Four weeks, thirty-odd models
Anthropic published work on Thursday in which Claude, running inside the company’s Claude Science setup, rewrote more than 30 open-source deep learning models used in biology so that they run faster. The company says the average speedup across structure prediction and design models was roughly four times, and that two Anthropic staff with no prior experience in inference optimisation oversaw the work over just under four weeks.
The output is 36 optimised packages across six families of model: 14 for co-folding and structure prediction, seven for genomics, six for structure generation, and three each for inverse folding, hallucination and protein language models.
What got faster, and by how much
Anthropic reports three modes. An exact mode that produces identical outputs runs about 1.6 times faster. A fast mode across 13 models runs about 4.1 times faster. A low-memory mode runs about 3.4 times faster. Underneath sits a custom set of GPU kernels the company calls FlashPairformer, which it says beats Nvidia’s own cuEquivariance implementations: 2.7 to 2.9 times faster on triangle attention, and 1.7 to 3.2 times faster on triangle multiplication.

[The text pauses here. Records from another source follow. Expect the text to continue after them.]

Definition body_eqb {DG : Digest} (a b : TransactionBody) : bool :=
  vec_eqb eqb (inputs a) (inputs b) && vec_eqb eqb (token_inputs a) (token_inputs b)
  && vec_eqb eqb (outputs a) (outputs b) && vec_eqb eqb (token_outputs a) (token_outputs b)
  && vec_eqb eqb (kernels a) (kernels b) && vec_eqb eqb (token_kernels a) (token_kernels b).

Definition tx_eqb {DG : Digest} (a b : Transaction) : bool :=
  body_eqb (body a) (body b) && bool_decide (offset a = offset b).

(** [Vec::dedup]: drop what equals the element kept before it *)
Fixpoint dedup_from {A} (eq : A -> A -> bool) (prev : A) (l : list A) : list A :=
  match l with
  | [] => []
  | a :: l => if eq a prev then dedup_from eq prev l else a :: dedup_from eq a l
  end.
Definition vec_dedup {A} (eq : A -> A -> bool) (l : list A) : list A :=
  match l with [] => [] | a :: l => a :: dedup_from eq a l end.

#[export] Instance short_id_eq_dec : EqDecision ShortId.
Proof. solve_decision. Defined.

(** ** The pool *)

Record Pool := mkPool { entries : list PoolEntry }.

(** A bucket of [bucket_transactions] *)
Record Bucket := mkBucket { raw_txs : list Transaction; bucket_fee_to_weight : Z; age_idx : nat }.

Section Pool.
  Context {DG : Digest} {SS : SecpSizes} {SP : Secp} {SV : SecpVerify} {L : Type} `{!LruCache L}.
  Context (ct : ChainTypes) (bc : BlockChain).
  #[local] Abbreviation VM := (vm (LruVerifierCache L) PoolError).
  Implicit Types (p : Pool) (h : BlockHeader).

(** [Pool::new] *)
Definition pool_new : Pool := mkPool [].

Definition contains_tx p (h : bytes) : bool :=
  existsb (fun x => bool_decide (hash (entry_tx x) = h)) (entries p).

Definition get_tx p (h : bytes) : option Transaction :=
  entry_tx <$> List.find (fun x => bool_decide (hash (entry_tx x) = h)) (entries p).

Definition retrieve_tx_by_kernel_hash p (h : bytes) : option Transaction :=
  entry_tx <$> List.find (fun x => existsb (fun k => bool_decide (hash k = h)) (kernels (body (entry_tx x)))) (entries p).

(** The two loops of [retrieve_transactions], over the kernels of an entry and over
    the entries; the flag says the outer loop is left. *)
Fixpoint retrieve_kernels {SH : SipHasher} (h : bytes) (nonce : Z) (kern_ids : list ShortId) (tx : Transaction)
    (ks : list TxKernel) (txs : list Transaction) (found_ids : list ShortId)
    : list Transaction * list ShortId * bool :=
  match ks with
  | [] => (txs, found_ids, false)
  | k :: ks =>
    let id := short_id k h nonce in
    let '(txs, found_ids) :=
      if bool_decide (id ∈ kern_ids) then (txs ++ [tx], found_ids ++ [id]) else (txs, found_ids) in
    if (length found_ids =? length kern_ids)%nat then (txs, found_ids, true)
    else retrieve_kernels h nonce kern_ids tx ks txs found_ids
  end.

Fixpoint retrieve_entries {SH : SipHasher} (h : bytes) (nonce : Z) (kern_ids : list ShortId)
    (es : list PoolEntry) (txs : list Transaction) (found_ids : list ShortId) : list Transaction * list ShortId :=
  match es with
  | [] => (txs, found_ids)
  | x :: es =>
    match retrieve_kernels h nonce kern_ids (entry_tx x) (kernels (body (entry_tx x))) txs found_ids with
    | (txs, found_ids, true) => (txs, found_ids)
    | (txs, found_ids, false) => retrieve_entries h nonce kern_ids es txs found_ids
    end
  end.

Definition retrieve_transactions {SH : SipHasher} p (h : bytes) (nonce : Z) (kern_ids : list ShortId)
    : list Transaction * list ShortId :=
  let '(txs, found_ids) := retrieve_entries h nonce kern_ids (entries p) [] [] in
  (vec_dedup tx_eqb txs, List.filter (fun id => negb (bool_decide (id ∈ found_ids))) kern_ids).

Definition all_transactions p : list Transaction := map entry_tx (entries p).

(** [tx.validate(weighting, verifier_cache)?] *)
Definition vm_validate (tx : Transaction) (weighting : Weighting) : VM unit := fun vc =>
  let '(r, vc) := tx_validate ct tx weighting vc in (map_err InvalidTx r, vc).

(** [transaction::aggregate(txs)?] *)
Definition vm_aggregate (txs : list Transaction) : VM Transaction := vlift (map_err InvalidTx (aggregate txs)).

Definition all_transactions_aggregate p : VM (option Transaction) :=
  let txs := all_transactions p in
  match txs with
  | [] => vret None
  | _ =>
    let@ tx := vm_aggregate txs in
    let@ _ := vm_validate tx NoLimit in
    vret (Some tx)
  end.

Definition header_hash h : bytes := @hash DG _ (write_header ct) h.

Definition apply_tx_to_block_sums (tx : Transaction) h : res PoolError BlockSums :=
  let overage := overage (body tx) in
  let? offset := ok_or (blind_add (total_kernel_offset h) (offset tx)) PKeychain in
  let? block_sums := get_block_sums bc (header_hash h) in
  let? '(utxo_sum, kernel_sum) := map_err PCommitted (verify_kernel_sums (block_sums, tx) overage offset) in
  Ok (mkBlockSums utxo_sum kernel_sum).

Definition apply_tx_to_block_token_sums (tx : Transaction) h : res PoolError unit :=
  let? block_token_sums := get_block_token_sums bc (header_hash h) in
  let? _ := map_err PCommitted (verify_token_kernel_sum (block_token_sums, tx)) in
  Ok tt.

Definition validate_raw_tx (tx : Transaction) h (weighting : Weighting) : VM BlockSums :=
  let@ _ := vm_validate tx weighting in
  let@ _ := vlift (validate_tx bc tx) in
  let@ _ := vlift (apply_tx_to_block_token_sums tx h) in
  let@ new_sums := vlift (apply_tx_to_block_sums tx h) in
  vret new_sums.

(** The transaction validated by [Pool::add_to_pool] *)
Definition candidate (txs : list Transaction) (tx : Transaction) : res TxError Transaction :=
  match txs with [] => Ok tx | _ => aggregate (txs ++ [tx]) end.

(** [Pool::add_to_pool]: the pool after the entry was pushed *)
Definition pool_add p (entry : PoolEntry) (extra_txs : list Transaction) h : VM Pool :=
  let txs := all_transactions p in
  if existsb (fun tx => tx_eqb tx (entry_tx entry)) txs then vlift (Err DuplicateTx)
  else
    let txs := txs ++ extra_txs in
    let@ agg_tx := vlift (map_err InvalidTx (candidate txs (entry_tx entry))) in
    let@ _ := validate_raw_tx agg_tx h NoLimit in
    vret (mkPool (entries p ++ [entry])).

(** The loop of [validate_raw_txs] *)
Fixpoint validate_raw_loop (txs : list Transaction) (extra_tx : option Transaction) h (weighting : Weighting)
    (valid_txs : list Transaction) : VM (list Transaction) :=
  match txs with
  | [] => vret valid_txs
  | tx :: txs =>
    let candidate_txs := option_list extra_tx ++ valid_txs ++ [tx] in
    let@ agg_tx := vm_aggregate candidate_txs in
    let@ r := vtry (validate_raw_tx agg_tx h weighting) in
    validate_raw_loop txs extra_tx h weighting
      (match r with Some _ => valid_txs ++ [tx] | None => valid_txs end)
  end.

Definition validate_raw_txs (txs : list Transaction) (extra_tx : option Transaction) h (weighting : Weighting)
    : VM (list Transaction) := validate_raw_loop txs extra_tx h weighting [].

(** The loop of [Pool::reconcile] *)
Fixpoint reconcile_loop (existing_entries : list PoolEntry) p (extra_txs : list Transaction) h : VM Pool :=
  match existing_entries with
  | [] => vret p
  | x :: existing_entries =>
    let@ r := vtry (pool_add p x extra_txs h) in
    reconcile_loop existing_entries (default p r) extra_txs h
  end.

(** [Pool::reconcile] *)
Definition reconcile p (extra_tx : option Transaction) h : VM Pool :=
  reconcile_loop (entries p) (mkPool []) (option_list extra_tx) h.

(** [Bucket::new], [Bucket::aggregate_with_tx] *)
Definition bucket_new (tx : Transaction) (age_idx : nat) : Bucket := mkBucket [tx] (fee_to_weight tx) age_idx.

Definition aggregate_with_tx (b : Bucket) (new_tx : Transaction) (weighting : Weighting) : VM Bucket :=
  let raw_txs := raw_txs b ++ [new_tx] in
  let@ agg_tx := vm_aggregate raw_txs in
  let@ _ := vm_validate agg_tx weighting in
  vret (mkBucket raw_txs (fee_to_weight agg_tx) (age_idx b)).

(** The state of the loop of [bucket_transactions] *)
Record Buckets := mkBuckets {
  tx_buckets : list Bucket; output_commits : gmap Commitment nat; rejected : gset Commitment }.

(** The loop over the inputs: the position of the parent's bucket and [is_rejected]. *)
Fixpoint find_parent (st : Buckets) (ins : list Input) (insert_pos : option nat) (is_rejected : bool)
    : option nat * bool :=
  match ins with
  | [] => (insert_pos, is_rejected)
  | i :: ins =>
    if bool_decide (input_commit i ∈ rejected st) then find_parent st ins insert_pos true
    else
      match output_commits st !! input_commit i with
      | Some pos =>
        match insert_pos with
        | Some _ => find_parent st ins insert_pos true
        | None => find_parent st ins (Some pos) is_rejected
        end
      | None => find_parent st ins insert_pos is_rejected
      end
  end.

Every one of those numbers is Anthropic’s own measurement, and all of them were taken on Nvidia H100 GPUs. No outside group has reproduced them.
Bigger molecules on a single node
The practical change is memory. The low-memory mode lets one Nvidia GPU node predict biomolecular systems of more than 10,000 tokens — amino acids, nucleotides and the atoms of small molecules and ions — and Anthropic says it ran inference on systems above 70,000. It reports folding human mitochondrial complex I, the TRiC chaperone complex, proteasomes and bacterial ribosomes.
It also describes a protein design campaign that reached comparable binding scores to earlier work using roughly two orders of magnitude fewer GPU hours, at about $150 of combined GPU and token cost. Anthropic states plainly that those designs were never tested in a laboratory and that the scores are computational.
What did not work
The write-up records the failures too. Predictions of large viral capsids collapsed into a compact ball with very low accuracy scores, Unite.AI noted. The repository is published as a reference release the company says it will not maintain.

A competition to settle it at a bench
Anthropic has open-sourced the optimised code and is running a protein design competition with Adaptyv Bio on five problems at the edge of current capability, among them species cross-reactivity, pH sensitivity, peptide-MHC specificity and G protein-coupled receptor targets. The pool is up to $1m in Claude credits and $250,000 in Modal compute credits, with DNA synthesis from Twist Bioscience and wet lab validation for more than 5,000 designs. Unite.AI reports per-team caps of $50,000 for academic entrants and $25,000 for industry ones.
What to watch
Applications close on 24 September and results are due on 15 December. That second date is the one that matters. Until designs come back from a bench, the entire claim rests on scores a computer gave itself.